Imagine you had Geoffrey Hinton, Yoshua Bengio and Yann LeCun in the same room talking about deep learning.

“In the 90’s other machine learning methods, that were easier for a novice to apply, did as well or better than neural nets on many problems. Interest in them died.

The three of us all knew they were ultimately going to be the answer. When we got better hardware and more data and a slight improvement in the techniques, they suddenly took off again.”

— Geoffrey Hinton

The interview starts 11 minutes in but the rest of the episode (and the Talking Machines podcast in general) has great content and production value.

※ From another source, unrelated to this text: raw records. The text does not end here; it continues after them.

Definition violenceViolation : Violation :=
  {| v_type := "violence";
     v_description := "Violent content detected";
     v_reason := "Content contains requests for violence or harm";
     v_severity := 9.8;
     v_confidence := 0.95;
     v_regulatoryFramework := Some "Safety Standards" |}.

Definition piiViolation : Violation :=
  {| v_type := "gdpr";
     v_description := "Personal information request detected";
     v_reason := "Content requests private personal information";
     v_severity := 8.5;
     v_confidence := 0.9;
     v_regulatoryFramework := Some "GDPR" |}.

(** One [for (const pattern of patterns)] loop of the detector: at the first
    pattern whose condition holds, push [v] and [break]. *)
Fixpoint scan (guard : list Violation -> bool) (v : Violation) (text : string)
    (patterns : list regex) (violations : list Violation) : list Violation :=
  match patterns with
  | [] => violations
  | pattern :: rest =>
      if test pattern text && guard violations
      then violations ++ [v]
      else scan guard v text rest violations
  end.

Definition always (_ : list Violation) : bool := true.
Definition none_so_far (violations : list Violation) : bool :=
  Nat.eqb (length violations) 0.

Definition detection_text (input output : string) : string :=
  JsString.toLowerCase (input ++ " " ++ output).

Definition detectViolations (input output : string) : list Violation :=
  let violations := [] in
  let text := detection_text input output in
  let violations := scan always wifiViolation text wifiHackingPatterns violations in
  let violations := scan none_so_far hackingViolation text hackingPatterns violations in
  let violations := scan always violenceViolation text violencePatterns violations in
  let violations := scan always piiViolation text piiPatterns violations in
  violations.

(** *** processInteraction *)

(** What the orchestrator reads of the value the remote client returns:
    [result], [result.violations] and [result.agentActions] may each be
    missing. *)
Record RemoteResult : Type := mkRemoteResult {
  rr_violations : option (list Violation);
  rr_agentActions : option (list AgentAction)
}.

Definition RemoteClient : Type :=
  string -> string -> option Context -> Result (option RemoteResult).

Definition result_view (r : InkeepResult) : option RemoteResult :=
  Some {| rr_violations := Some (r_violations r);
          rr_agentActions := Some (r_agentActions r) |}.

(** [inkeepAgentsService.processAdvancedGovernance] as the orchestrator
    calls it. *)
Definition inkeepClient (svc : InkeepAgentsService) (rt : Runtime)
    (fetch : Fetch) : RemoteClient :=
  fun input output context =>
    result ← processAdvancedGovernance svc rt fetch input output context;
    Ok (result_view result).

Definition push_violations (i : Interaction) (vs : list Violation) : Interaction :=
  {| i_id := i_id i; i_input := i_input i; i_output := i_output i;
     i_timestamp := i_timestamp i; i_status := i_status i;
     i_severity := i_severity i;
     i_violations := i_violations i ++ vs;
     i_agentActions := i_agentActions i |}.

Definition push_actions (i : Interaction) (acts : list AgentAction) : Interaction :=
  {| i_id := i_id i; i_input := i_input i; i_output := i_output i;
     i_timestamp := i_timestamp i; i_status := i_status i;
     i_severity := i_severity i;
     i_violations := i_violations i;
     i_agentActions := i_agentActions i ++ acts |}.
Variable w : list vec.

Lemma sum_turning_angles_partial :
  sum_turning_angles w = partial_turning w (length w).
Proof. reflexivity. Qed.

Lemma partial_turning_S (m : nat) :
  partial_turning w (S m) = Np.add (partial_turning w m) (turning_angle w m).
Proof.
  unfold partial_turning. rewrite seq_S, fold_left_app. reflexivity.
Qed.

Lemma turning_angle_edges (i : nat) :
  (i < length w)%nat ->
  turning_angle w i = angle_between (edge w i) (edge w (i + 1)).
Proof.
  intros Hi. unfold turning_angle, edge. cbv zeta.
  rewrite (Nat.mod_small i) by assumption.
  replace (i + 1 + 1)%nat with (i + 2)%nat by lia. reflexivity.
Qed.

(** After the last vertex the edges start over. *)
Lemma edge_wraps : edge w (length w) = edge w 0.
Proof.
  unfold edge. cbv zeta. destruct w as [| p l]; [reflexivity |].
  set (n := length (p :: l)).
  rewrite Nat.Div0.mod_same, (Nat.Div0.mod_0_l n).
  replace ((n + 1) mod n)%nat with ((0 + 1) mod n)%nat; [reflexivity |].
  rewrite <- (Nat.Div0.mod_add (0 + 1) 1 n). f_equal. lia.
Qed.

(** A finite running total has only finite totals before it. *)
Lemma partial_turning_Fin_le (n m : nat) (t : R) :
  (m <= n)%nat -> partial_turning w n = Fin t ->
  exists s, partial_turning w m = Fin s.
Proof.
  intros Hle. revert t. induction Hle as [| n Hle IH]; intros t H.
  - eauto.
  - rewrite partial_turning_S in H.
    destruct (add_Fin_inv _ _ _ H) as (s & a & Hs & _ & _). eauto.
Qed.

(** Invariant of the loop: after [m] rounds the running total is the
    argument of edge [m] relative to edge 0. *)
Lemma directions_along (theta0 : R) :
  unit_of (edge w 0) = (cos theta0, sin theta0) ->
  forall (m : nat) (s : R),
    (m <= length w)%nat -> partial_turning w m = Fin s ->
    unit_of (edge w m) = (cos (theta0 + s), sin (theta0 + s)).
Proof.
  intros H0. induction m as [| m IH]; intros s Hm Hs.
  - injection Hs as <-. rewrite Rplus_0_r. exact H0.
  - rewrite partial_turning_S in Hs.
    destruct (add_Fin_inv _ _ _ Hs) as (s' & a & Hs' & Ha & ->).
    rewrite turning_angle_edges in Ha by lia.
    replace (S m) with (m + 1)%nat by lia.
    rewrite <- Rplus_assoc.
    apply (angle_between_rotates _ _ _ _ Ha). apply IH; [lia | assumption].
Qed.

“We had small data sets in computer vision that only have a few thousand training samples. If you train a convolutional net of the type that we had in the late 80’s and early 90’s, the performance would be very much lower than what you would get with classical vision systems. Mostly because those networks with many parameters are very hard to train. They learn the training set perfectly but they over-fit on the test set.

We devised a bunch of architectural components like rectification, contrast normalization and unsupervised pre-training that seemed to improve the performance significantly, which allowed those very heavy learning-based systems to match the performance or at least come close to the performance of classical systems. But it turns out all of this is rendered moot if you have lots of data and you use very large networks running on very fast computers.”

— Yann LeCun

“In the late 90’s and early 2000’s it was very, very difficult to do research in neural nets. In my own lab, I had to twist my students’ arms to do work on neural nets. They were afraid of seeing their papers rejected because they were working on the subject. Actually it did happen quite a bit for all the wrong reasons like, ‘Oh. We don’t do neural nets anymore.’

… I tried to even show mathematically why [the alternatives] wouldn’t work for the kinds of ambitious problems we wanted to solve for AI. That was how I started contributing towards the new wave of deep learning that CIFAR has promoted.”

— Yoshua Bengio

Correction: The original version of this post misspelled Yoshua Bengio’s name.